以上に加えて、今回の問題は、日本の将来に危険な影を落とす事態が進んでいることを示唆している。
第一に、官邸サイドによる前川氏への人格攻撃や文科省内部文書の存在の否定は、国家権力が個人のプライバシーの侵害や「表現の自由」「思想・良心の自由」の制約・抑圧を公然と行いうることを示した。共謀罪法案が成立するなら、今後も同じような事態が起こりうることを強く予感させる。

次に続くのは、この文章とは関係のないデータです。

(** Splitting the quotient avoids overflow and loses nothing. *)
Lemma scaled_drop_exact p e d :
  0 <= p <= i128_max -> 0 <= e <= d -> 0 < d <= u64_max -> scaled_drop p e d = Some (p * e / d).
Proof.
  intros Hp He Hd. unfold scaled_drop.
  pose proof (Z.div_mod p d ltac:(lia)) as Hdm. pose proof (Z.mod_pos_bound p d ltac:(lia)) as Hm.
  assert (0 <= p / d) as Hq by (apply Z.div_pos; lia).
  assert (p * e / d = p / d * e + p mod d * e / d) as E.
  { rewrite Hdm at 1. replace ((d * (p / d) + p mod d) * e) with (p mod d * e + (p / d * e) * d) by ring.
    rewrite Z.div_add by lia. lia. }
  assert (p * e / d <= p) by (apply mul_div_le_self; lia).
  assert (0 <= p mod d * e / d) by (apply Z.div_pos; nia).
  assert (0 <= p / d * e) by nia.
  assert (0 <= p mod d * e <= u64_max * u64_max) by nia.
  rewrite (checked_in _ _ (p / d * e)) by lia. cbn. rewrite (checked_in _ _ (p mod d * e)) by lia. cbn.
  rewrite checked_in by lia. cbn. rewrite as_i128_id by lia. by rewrite E.
Qed.

Lemma decay_factor_ok t f :
  0 <= f <= 10000 -> exists f', decay_factor t f = Some f' /\ 0 <= f' <= f.
Proof.
  revert f. induction t as [|t IH]; intros f Hf; cbn [decay_factor]; [exists f; split; [done|lia]|].
  rewrite checked_in by lia. cbn.
  assert (0 <= f * 9900 / 10000) by (apply Z.div_pos; lia).
  assert (f * 9900 / 10000 <= f) by (apply Z.div_le_upper_bound; lia).
  destruct (IH (f * 9900 / 10000)) as (f' & Hf' & Hb); [lia|]. exists f'. split; [done|lia].
Qed.

Lemma decay_factor_add t u f f1 :
  decay_factor t f = Some f1 -> decay_factor (t + u) f = decay_factor u f1.
Proof.
  revert f. induction t as [|t IH]; intros f; cbn [decay_factor]; [by intros [= ->]|].
  cbn [Nat.add decay_factor]. destruct (checked_u128 (f * 9900)) as [g|]; [|done]. cbn. apply IH.
Qed.

(** The fraction of the drop, out of [scale], reached at [elapsed]. *)
Definition progress (elapsed duration : Z) (decay : DutchAuctionDecay) (steps : option Z) : option (Z * Z) :=
  match decay with
  | NoDecay | Linear => Some (elapsed, duration)
  | Stepped => match steps with Some n => Some (elapsed * n / duration, n) | None => None end
  | Exponential =>
      match decay_factor (Z.to_nat (Z.min elapsed 100)) 10000 with
      | Some f => Some (10000 - f, 10000)
      | None => None
      end
  end.

Definition curve_ok (decay : DutchAuctionDecay) (steps : option Z) : Prop :=
  match decay with Stepped => exists n, steps = Some n /\ 0 < n <= u32_max | _ => True end.

Lemma progress_ok elapsed duration decay steps :
  0 <= elapsed < duration -> duration <= u64_max -> curve_ok decay steps ->
  exists e d, progress elapsed duration decay steps = Some (e, d) /\ 0 <= e <= d /\ 0 < d <= u64_max /\
    forall p, 0 <= p <= i128_max ->
      drop_so_far p elapsed duration decay steps = Some (p * e / d).
Proof.
  intros He Hd Hc. destruct decay; cbn [progress drop_so_far].
  - exists elapsed, duration. repeat (split; [done || lia|]). intros. apply scaled_drop_exact; lia.
  - exists elapsed, duration. repeat (split; [done || lia|]). intros. apply scaled_drop_exact; lia.
  - destruct Hc as (n & -> & Hn). exists (elapsed * n / duration), n.
    assert (0 <= elapsed * n / duration) by (apply Z.div_pos; nia).
    assert (elapsed * n / duration <= n) by (apply Z.div_le_upper_bound; nia).
    split; [done|]. split; [lia|]. split; [lia|]. intros p Hp.
    rewrite (proj2 (Z.ltb_lt 0 n)) by lia. cbn. rewrite checked_in by nia. cbn. apply scaled_drop_exact; lia.
  - destruct (decay_factor_ok (Z.to_nat (Z.min elapsed 100)) 10000) as (f & Hf & Hb); [lia|].
    rewrite Hf. exists (10000 - f), 10000. split; [done|]. split; [lia|]. split; [lia|]. intros p Hp.
    cbn. rewrite checked_in by lia. cbn. apply scaled_drop_exact; lia.
Qed.

(** Progress only grows with time. *)
Lemma progress_mono elapsed elapsed' duration decay steps e d e' d' :
  0 <= elapsed <= elapsed' -> 0 < duration -> curve_ok decay steps ->
  progress elapsed duration decay steps = Some (e, d) ->
  progress elapsed' duration decay steps = Some (e', d') -> d' = d /\ e <= e'.
Proof.
  intros He Hd Hc. destruct decay; cbn [progress].
  - intros [= <- <-] [= <- <-]. split; [done|lia].
  - intros [= <- <-] [= <- <-]. split; [done|lia].
  - destruct Hc as (n & -> & Hn). intros [= <- <-] [= <- <-]. split; [done|]. apply Z.div_le_mono; nia.
  - destruct (decay_factor (Z.to_nat (Z.min elapsed 100)) 10000) as [f|] eqn:E; [|done]. intros [= <- <-].
    destruct (decay_factor_ok (Z.to_nat (Z.min elapsed 100)) 10000) as (f0 & E0 & Hf0); [lia|].
    rewrite E in E0. injection E0 as <-.
    replace (Z.to_nat (Z.min elapsed' 100))
      with (Z.to_nat (Z.min elapsed 100) + Z.to_nat (Z.min elapsed' 100 - Z.min elapsed 100))%nat by lia.
    rewrite (decay_factor_add _ _ _ _ E).
    destruct (decay_factor_ok (Z.to_nat (Z.min elapsed' 100 - Z.min elapsed 100)) f) as (f1 & -> & Hf1); [lia|].
    intros [= <- <-]. split; [done|lia].
Qed.

Lemma dutch_price_eq start floor elapsed duration decay steps :
  floor <= start -> is_i128 start -> is_i128 floor -> start - floor <= i128_max ->
  0 <= elapsed < duration -> duration <= u64_max -> curve_ok decay steps ->
  exists e d, progress elapsed duration decay steps = Some (e, d) /\ 0 <= e <= d /\ 0 < d /\
    compute_dutch_price start floor elapsed duration decay steps = Some (start - (start - floor) * e / d) /\
    floor <= start - (start - floor) * e / d <= start.
Proof.
  intros Hfs Hs Hf Hp He Hd Hc.
  destruct (progress_ok elapsed duration decay steps He Hd Hc) as (e & d & Hpr & Hed & Hd0 & Hdrop).
  exists e, d. do 2 (split; [done|]). split; [lia|].
  assert (0 <= (start - floor) * e / d) by (apply Z.div_pos; nia).
  assert ((start - floor) * e / d <= start - floor) by (apply mul_div_le_self; lia).
  unfold compute_dutch_price. rewrite (proj2 (Z.eqb_neq _ _)), (proj2 (Z.leb_gt _ _)) by lia.
  rewrite checked_in by lia. cbn. rewrite as_u128_id by lia. rewrite Hdrop by lia. cbn.
  rewrite checked_in by lia. cbn. split; [f_equal; lia|lia].
Qed.

(** C26. The Dutch price is well defined for every curve, starts at the start price,
    ends at the floor, stays between them and never rises: a later bid faces a price
    at most that of an earlier one. *)
Theorem dutch_price_falls start floor elapsed elapsed' duration decay steps :
  floor <= start -> is_i128 start -> is_i128 floor -> start - floor <= i128_max ->
  0 <= elapsed <= elapsed' -> 0 < duration <= u64_max -> curve_ok decay steps ->
  exists p p', compute_dutch_price start floor elapsed duration decay steps = Some p /\
    compute_dutch_price start floor elapsed' duration decay steps = Some p' /\
    floor <= p' <= p /\ p <= start /\ (elapsed = 0 -> p = start) /\ (duration <= elapsed -> p = floor).
Proof.
  intros Hfs Hs Hf Hp He Hd Hc.
  assert (forall t, duration <= t -> compute_dutch_price start floor t duration decay steps = Some floor) as Hend.
  { intros t Ht. unfold compute_dutch_price. rewrite (proj2 (Z.eqb_neq _ _)), (proj2 (Z.leb_le _ _)) by lia. done. }
  destruct (Z_lt_le_dec elapsed duration) as [Hlt|Hge].
  2: { exists floor, floor. rewrite !Hend by lia. repeat (split; [done || lia|]). lia. }
  destruct (dutch_price_eq start floor elapsed duration decay steps) as (e & d & Hpr & Hed & Hd0 & Hc1 & Hb1); [done || lia..|].
  assert (elapsed = 0 -> e = 0) as He0.
  { intros ->. destruct decay; cbn in Hpr; try (injection Hpr as <- <-; lia).
    destruct Hc as (n & -> & _). by injection Hpr as <- <-. }
  destruct (Z_lt_le_dec elapsed' duration) as [Hlt'|Hge'].
  - destruct (dutch_price_eq start floor elapsed' duration decay steps) as (e' & d' & Hpr' & Hed' & _ & Hc1' & Hb1'); [done || lia..|].
    assert (0 < duration) as Hd1 by lia.
    destruct (progress_mono _ _ _ _ _ _ _ _ _ He Hd1 Hc Hpr Hpr') as [-> Hle].
    do 2 eexists. split; [exact Hc1|]. split; [exact Hc1'|].
    assert ((start - floor) * e / d <= (start - floor) * e' / d) by (apply Z.div_le_mono; nia).
    split; [lia|]. split; [lia|]. split; [|lia]. intros H0. rewrite (He0 H0), Z.mul_0_r, Z.div_0_l; lia.
  - do 2 eexists. split; [exact Hc1|]. split; [by apply Hend|].
    split; [lia|]. split; [lia|]. split; [|lia]. intros H0. rewrite (He0 H0), Z.mul_0_r, Z.div_0_l; lia.
Qed.
End dutch.

(** ** Outbidding *)

(** The increment over [highest]: its share in basis points rounded up, at least one. *)
Definition next_bid (highest bps : Z) : Z := highest + Z.max (ceil_div (highest * bps) 10000) 1.

Lemma min_next_bid_eq highest bps t :
  0 <= highest -> 0 <= bps -> min_next_bid highest bps = Some t -> t = next_bid highest bps.
Proof.
  intros Hh Hb. unfold min_next_bid, next_bid, ceil_div.
  destruct (checked_i128 (highest * bps)) as [p|] eqn:Ep; [|done]. chk. subst. cbn.
  rewrite quot_nonneg, rem_nonneg by lia.
  destruct (checked_i128 _) as [i|] eqn:Ei; [|done]. chk. subst. cbn. intros Ht. chk. lia.
Qed.

Section auction.
Context `{H : Host}.
Abbreviation AS := (State (C := AuctionContract)).
Implicit Types (s : AS).

Definition ainst s (k : AuctionKey) : option (ainterp (AuctionKey_type k)) := instance_store s k.

Definition apers s (k : AuctionKey) : option (ainterp (AuctionKey_type k)) := persistent_store s k.

Definition auction_of s id : option AuctionState := apers s (AkAuction id).

Definition bid_token s : option Address := ainst s AkBidToken.

Definition factory_of s : option Address := ainst s AkFactoryContract.

Definition accepted s id b amt : bool :=
  match apers s (AkBidAccepted id b amt) with Some _ => true | None => false end.

Definition settled_flag s id : bool := unwrap_or (apers s (AkLiquidationSettled id)) false.

Definition grace_window_of s : Z := unwrap_or (ainst s AkGraceWindow) 0.

#[export] Instance reads_bump_existing k : Reads (bump_existing k) (fun _ _ => tt).
Proof. intros c s [] s' Hr. unfold bump_existing in Hr. minv Hr; done. Qed.

#[export] Instance reads_get_auction_bump id : Reads (bump_auction_state_ttl id) (fun _ _ => tt).
Proof. apply reads_bump_existing. Qed.

#[export] Instance reads_marker_bump k : Reads (bump_settlement_marker_ttl k) (fun _ _ => tt).
Proof. apply reads_bump_existing. Qed.

#[export] Instance reads_bump_instance : Reads AStore.bump_instance_ttl (fun _ _ => tt).
Proof. apply reads_iextend. Qed.

#[export] Instance reads_grace_window : Reads AStore.get_liquidation_grace_window (fun _ s => grace_window_of s).
Proof. intros c s a s' Hr. unfold AStore.get_liquidation_grace_window in Hr. minv Hr. done. Qed.

Lemma get_auction_ok id c s st s' :
  Auction.get_auction id c s = Ok st s' -> auction_of s id = Some st /\ s' = s.
Proof. unfold Auction.get_auction. intros Hr. minv Hr. done. Qed.

Lemma require_factory_ok c s f s' :
  Auction.require_factory_auth c s = Ok f s' ->
  factory_of s = Some f /\ exists h, host_require_auth f (host_state s) = Some h /\ s' = set_host h s.
Proof.
  unfold Auction.require_factory_auth, AStore.get_factory_contract. intros Hr. minv Hr.
  match goal with Hq : require_auth _ _ _ = _ |- _ => apply require_auth_ok in Hq as (h & ? & ->) end. by eauto.
Qed.

(** The token movements of an accepted bid. *)
Definition escrowed (tkn : option Address) (self b : Address) (amt : Z) (prev : option (Address * Z))
    (h h' : host) : Prop :=
  match tkn with
  | None => h' = h
  | Some t => exists h1, token_transfer self t b self amt h = Some h1 /\
      match prev with
      | Some (p, a) => token_transfer self t self p a h1 = Some h'
      | None => h' = h1
      end
  end.

(** What the handlers leave alone while tokens move. *)
Definition K_moving (a : area) (k : AuctionKey) : bool :=
  match a, k with Inst, AkReentrancy => false | _, _ => true end.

第二は、国民の「知る権利」や「報道の自由」や歴史検証の可能性を制限し、政府や行政機関にとって不都合な文書や情報の破棄・隠蔽が広範かつ公然と行われうるという問題である。これは森友学園の問題における財務省の「記録の破棄・不在」主張や、南スーダンPKOの日報を破棄したと主張した自衛隊「日報」問題、さらには、去る4月に表面化した特定秘密保護法により特定秘密指定された膨大な文書の破棄手続きの進行にも見られる。
第三は、内閣人事局が各省庁の幹部職員人事を支配することで公務員の萎縮や忖度が広がり、行政の効率や公平性・適切性が低下するという点だ。
さらに第四として、国民の間に政治不信や官僚不信が広がり、民主主義が危機に瀕する恐れがあることを指摘しておきたい。